--- Entries supplied Enclosed Below ---

(** The end of [interference_voltage_estimation]: NaN for both when no
    amplitude was collected, the mean and the standard deviation
    otherwise. *)
Definition aggregate (heights : list float) : float * float :=
  if length heights =? 0 then (nan, nan)
  else (Np.mean heights, Np.std heights).

(** [interference_voltage_estimation], on the trace [osc.readVolt()[0]]. *)
Definition interference_voltage_estimation (curve_fit : gaussian_fit)
           (st : Settings) (voltages : list float) : result (float * float) :=
  n <- sampling_period st ;;
  chunks <- windows voltages n ;;
  d <- delay_samples st ;;
  heights <- chunk_heights curve_fit d chunks [] ;;
  Ok (aggregate heights).

(** *** [set_and_wait]

    The thermal controller is the sequence of its answers to
    [read_temperature]: [poll k] is the k-th reading after the setpoint
    was written.  Both loops are run on fuel; [None] is a run that has not
    returned within it. *)

Definition out_of_tolerance (target tolerance reading : float) : bool :=
  (tolerance <? abs (reading - target))%float.

(** The inner loop, entered before reading number [i]: an out-of-tolerance
    reading puts [count] back to zero and polls again.  The result is the
    number of readings taken so far and [count] when the loop is left. *)
Fixpoint wait_in_tolerance (fuel : nat) (poll : nat -> float)
         (target tolerance : float) (i count : nat) : option (nat * nat) :=
  match fuel with
  | O => None
  | S fuel' =>
      if out_of_tolerance target tolerance (poll i)
      then wait_in_tolerance fuel' poll target tolerance (S i) 0
      else Some (S i, count)
  end.

(** The outer loop [while count < 3]; the result is the number of readings
    taken when the function returns. *)
Fixpoint settle_loop (fuel : nat) (poll : nat -> float)
         (target tolerance : float) (i count : nat) : option nat :=
  if count <? 3 then
    match fuel with
    | O => None
    | S fuel' =>
        match wait_in_tolerance fuel poll target tolerance i count with
        | None => None
        | Some (i', count') =>
            settle_loop fuel' poll target tolerance i' (count' + 1)
        end
    end
  else Some i.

--- End of Enclosed Entries supplied ---

▶ _What is expected_
The records above need to be duplicated. Keep every word unchanged.

▶ _Exercise response_
(** The end of [interference_voltage_estimation]: NaN for both when no
    amplitude was collected, the mean and the standard deviation
    otherwise. *)
Definition aggregate (heights : list float) : float * float :=
  if length heights =? 0 then (nan, nan)
  else (Np.mean heights, Np.std heights).

(** [interference_voltage_estimation], on the trace [osc.readVolt()[0]]. *)
Definition interference_voltage_estimation (curve_fit : gaussian_fit)
           (st : Settings) (voltages : list float) : result (float * float) :=
  n <- sampling_period st ;;
  chunks <- windows voltages n ;;
  d <- delay_samples st ;;
  heights <- chunk_heights curve_fit d chunks [] ;;
  Ok (aggregate heights).

(** *** [set_and_wait]

    The thermal controller is the sequence of its answers to
    [read_temperature]: [poll k] is the k-th reading after the setpoint
    was written.  Both loops are run on fuel; [None] is a run that has not
    returned within it. *)

Definition out_of_tolerance (target tolerance reading : float) : bool :=
  (tolerance <? abs (reading - target))%float.

(** The inner loop, entered before reading number [i]: an out-of-tolerance
    reading puts [count] back to zero and polls again.  The result is the
    number of readings taken so far and [count] when the loop is left. *)
Fixpoint wait_in_tolerance (fuel : nat) (poll : nat -> float)
         (target tolerance : float) (i count : nat) : option (nat * nat) :=
  match fuel with
  | O => None
  | S fuel' =>
      if out_of_tolerance target tolerance (poll i)
      then wait_in_tolerance fuel' poll target tolerance (S i) 0
      else Some (S i, count)
  end.

(** The outer loop [while count < 3]; the result is the number of readings
    taken when the function returns. *)
Fixpoint settle_loop (fuel : nat) (poll : nat -> float)
         (target tolerance : float) (i count : nat) : option nat :=
  if count <? 3 then
    match fuel with
    | O => None
    | S fuel' =>
        match wait_in_tolerance fuel poll target tolerance i count with
        | None => None
        | Some (i', count') =>
            settle_loop fuel' poll target tolerance i' (count' + 1)
        end
    end
  else Some i.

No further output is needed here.